Fairground Booths and Attractions

More than a metaphor – the actual physical experience of being taken for a trip into another little world, be it Carnesky's Ghost Train, Stan's Cafe's Black Maze or Whalley Range All Stars Bedcases, is what it's all about. Expect ever more bizarre rides and sideshows

Hybrid Circus

Company FZ have taken circus arts into new hybrid forms. Artists like Giselle Edwards, who's mixing aerial dance circus with opera, and Chloe Black, who's investigating the place where circus meets live art and feminist politics, are already at it – next?

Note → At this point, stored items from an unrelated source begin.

(** An interpreter whose packages are themselves compiled: their loader
    has no source. *)
Definition compiled_packages : Interp :=
  {| import_ := fun name => Ok {| __name__ := name; __path__ := [name] |};
     get_loader := fun _ => Some Fixture.binary_loader;
     walk_packages := fun _ prefix => Fixture.plain_modules prefix |}.

(** A tree with a second package named [dbsake] below the first. *)
Definition tree_nested : list (string * list string * list string) :=
  [ ("dbsake", ["vendor"], ["__init__.py"]);
    ("dbsake/vendor", ["dbsake"], []);
    ("dbsake/vendor/dbsake", [], ["__init__.py"]) ].

Definition files_nested : list (string * bytes) :=
  [ ("dbsake/__init__.py", Fixture.init_py);
    ("dbsake/vendor/dbsake/__init__.py", b "# vendored" ++ [LF]) ].

(** A tree that lists a file which is gone when it is read. *)
Definition tree_vanished : list (string * list string * list string) :=
  [ ("dbsake", [], ["cli.py"; "gone.py"; "util.py"]) ].

Definition files_vanished : list (string * bytes) :=
  [ ("dbsake/cli.py", b "pass"); ("dbsake/util.py", b "pass") ].

(** A machine on which the output file cannot be opened. *)
Definition read_only (tree : list (string * list string * list string))
    (files : list (string * bytes)) : OS :=
  {| makedirs := fun _ => Raise (OSError EEXIST);
     open_wb := fun _ => Raise (OSError 30);
     walk := fun top => if (top =? "dbsake")%string then tree else [];
     abspath := fun p => ("/src/" ++ p)%string;
     read_rb := fun p => Fixture.lookup p files |}.

End Scenario.

(** ** What the walks guarantee *)

Definition has_dot (s : string) : bool :=
  existsb (Ascii.eqb "."%char) (list_ascii_of_string s).

(** The first component of a path: what precedes its first slash. *)
Fixpoint top_component (s : string) : string :=
  match s with
  | EmptyString => EmptyString
  | String c s' =>
      if Ascii.eqb c "/"%char then EmptyString
      else String c (top_component s')
  end.

(** A name of the dependency table is a top-level module name, and not
    that of the tree. *)
Definition top_level_name (d : string) : bool :=
  negb (has_dot d) && negb (has_slash d) && negb (d =? "dbsake")%string.

(** What [pkgutil.walk_packages] lists under the prefix [d.]: a module
    name under that prefix, without slash, and never [__init__], which
    stands for the package itself. *)
Definition walked_under (d : string) (m : Importer * string * bool) : bool :=
  String.prefix (d ++ ".") (walked_name m)
  && negb (has_slash (walked_name m))
  && negb (PyStr.endswith (walked_name m) ".__init__").

(** What the import system guarantees for the top-level package [d]:
    [__import__] returns the package of that name, and the walk lists
    each of its modules once. *)
Definition well_walked (py : Interp) (d : string) : Prop :=
  forall pkg,
    import_ py d = Ok pkg ->
    __name__ pkg = d
    /\ NoDup (map walked_name
                (walk_packages py (__path__ pkg) (d ++ ".")%string))
    /\ forallb (walked_under d)
               (walk_packages py (__path__ pkg) (d ++ ".")%string) = true.

(** The archive path of a module given as name and kind. *)
Definition path_of_module (x : string * bool) : string :=
  module_path (fst x) (snd x).
(** * Properties *)

(** ** Bytes *)

Section BytesFacts.

Import PyBytes.

Lemma byte_eqb_refl (c : byte) : Byte.eqb c c = true.
Proof. now apply Byte.byte_dec_lb. Qed.

Lemma byte_eqb_eq (c d : byte) : Byte.eqb c d = true <-> c = d.
Proof. split; [apply Byte.byte_dec_bl | apply Byte.byte_dec_lb]. Qed.

Lemma byte_eqb_neq (c d : byte) : Byte.eqb c d = false <-> c <> d.
Proof.
  split; [apply Byte.eqb_false |].
  intros Hne. destruct (Byte.eqb c d) eqn:E; [| reflexivity].
  now apply byte_eqb_eq in E.
Qed.

Lemma startswith_app (p r : bytes) : startswith (p ++ r) p = true.
Proof.
  induction p as [| c p IH]; simpl; [reflexivity |].
  now rewrite byte_eqb_refl.
Qed.

Lemma startswith_inv (s p : bytes) :
  startswith s p = true -> exists r, s = p ++ r.
Proof.
  revert s. induction p as [| c p IH]; intros s H; simpl in *.
  - now exists s.
  - destruct s as [| d s]; [discriminate |].
    apply andb_true_iff in H as [Hc Hs].
    apply byte_eqb_eq in Hc as ->.
    destruct (IH _ Hs) as [r ->]. now exists r.
Qed.

(** *** [splitlines] *)

Lemma splitlines_concat (s : bytes) : List.concat (splitlines s) = s.
Proof.
  remember (List.length s) as n eqn:Hn.
  revert s Hn. induction n as [n IH] using lt_wf_ind. intros s Hn.
  assert (IH' : forall t, List.length t < n -> List.concat (splitlines t) = t).
  { intros t Ht. now apply (IH (List.length t)). }
  clear IH. subst n.
  destruct s as [| c s]; [reflexivity |].
  cbn [splitlines].
  destruct (Byte.eqb c LF).
  - cbn [List.concat app]. f_equal. apply IH'. simpl. lia.
  - destruct (Byte.eqb c CR).
    + destruct s as [| d s]; [reflexivity |].
      destruct (Byte.eqb d LF); cbn [List.concat app].
      * do 2 f_equal. apply IH'. simpl. lia.
      * f_equal. apply IH'. simpl. lia.
    + pose proof (IH' s ltac:(simpl; lia)) as Hs.
      destruct (splitlines s) as [| l ls]; simpl in *; now subst.
Qed.

Lemma splitlines_In (s line : bytes) :
  In line (splitlines s) -> exists a c, s = a ++ line ++ c.
Proof.
  intros H. apply in_split in H as (l1 & l2 & E).
  exists (List.concat l1), (List.concat l2).
  rewrite <- (splitlines_concat s), E, concat_app. reflexivity.
Qed.

Lemma ends_line_cons (c : byte) (s : bytes) :
  s <> [] -> ends_line (c :: s) = ends_line s.
Proof.
  intros Hs. unfold ends_line. simpl.
  destruct (rev s) as [| d r] eqn:E.
  - apply (f_equal (@rev byte)) in E. rewrite rev_involutive in E. now subst.
  - reflexivity.
Qed.

Lemma splitlines_nonempty (s : bytes) : s <> [] -> splitlines s <> [].
Proof.
  intros Hs E. pose proof (splitlines_concat s) as H.
  rewrite E in H. simpl in H. now subst.
Qed.

Lemma splitlines_app (pre rest : bytes) :
  ends_line pre = true ->
  startswith rest [LF] = false ->
  splitlines (pre ++ rest) = splitlines pre ++ splitlines rest.
Proof.
  intros Hpre Hrest.
  remember (List.length pre) as n eqn:Hn.
  revert pre Hn Hpre. induction n as [n IH] using lt_wf_ind. intros pre Hn Hpre.
  assert (IH' : forall t, List.length t < n -> ends_line t = true ->
                  splitlines (t ++ rest) = splitlines t ++ splitlines rest).
  { intros t Ht. now apply (IH (List.length t)). }
  clear IH. subst n.
  destruct pre as [| c pre]; [reflexivity |].
  cbn [app splitlines].
  destruct (Byte.eqb c LF) eqn:Ec.
  - cbn [app]. f_equal. apply IH'; [simpl; lia |].
    destruct pre; [reflexivity |].
    now rewrite ends_line_cons in Hpre by discriminate.
  - destruct (Byte.eqb c CR) eqn:Er.
    + destruct pre as [| d pre].
      * cbn [app]. destruct rest as [| r rest]; [reflexivity |].
        simpl in Hrest. rewrite andb_true_r in Hrest. now rewrite Hrest.
      * cbn [app]. destruct (Byte.eqb d LF) eqn:Ed; cbn [app]; f_equal.
        -- apply IH'; [simpl; lia |].
           destruct pre; [reflexivity |].
           now rewrite !ends_line_cons in Hpre by discriminate.
        -- apply (IH' (d :: pre)); [simpl; lia |].
           now rewrite ends_line_cons in Hpre by discriminate.
    + destruct pre as [| d pre].
      * exfalso. unfold ends_line, islinebreak in Hpre. simpl in Hpre.
        rewrite Ec, Er in Hpre. discriminate.
      * rewrite (IH' (d :: pre)); [| simpl; lia |].
        -- pose proof (@splitlines_nonempty (d :: pre) ltac:(discriminate)).
           destruct (splitlines (d :: pre)); [contradiction | reflexivity].
        -- now rewrite ends_line_cons in Hpre by discriminate.
Qed.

Ever More Extraordinary Collaborations

Art/Sci and then some – Jyll Bradley's floristry into performance art practice and live art meets cookery interactions at Home. Mermaid-tail swimming, zero gravity in space and art installation meets marine biology, is there anything out there that can't be incorporated into performance practice! Accountancy? Rugby? Plumbing!

Game Boy, Game Girl

Blast Theory make art events based on gaming – meanwhile, the kids are playing Final Fantasy and Prince of Persia. The games just get better and better – suspension of disbelief, a site you enter and allow yourself to be enveloped in, alternative worlds peopled by wonderful characters, role play, catharsis – sound familiar?

Pop Into Theatre

Quirky popular music combos and performance art/theatre go back a while – but with the revival of Improbable/Tiger Lillies’ Shockheaded Peter, Eddie Ladd's Club Luz at BAC Opera 2004, and The Trachtenberg Family Slideshow Players runs at Edinburgh and Soho Theatre, it's very much the mood of the moment.

This is for Real

Street art performers Dot Comedy (Misinformation tents and bric-a-brac stalls) and Bureau of Silly Ideas (realistic road works turn surreal) are blurring the boundaries between art and life. Then there's the Turner Prize win for Jeremy Deller for his 'real events’. Expect it to get harder and harder to tell the difference.

Wherever, whenever, whatever – Total Theatre will be there.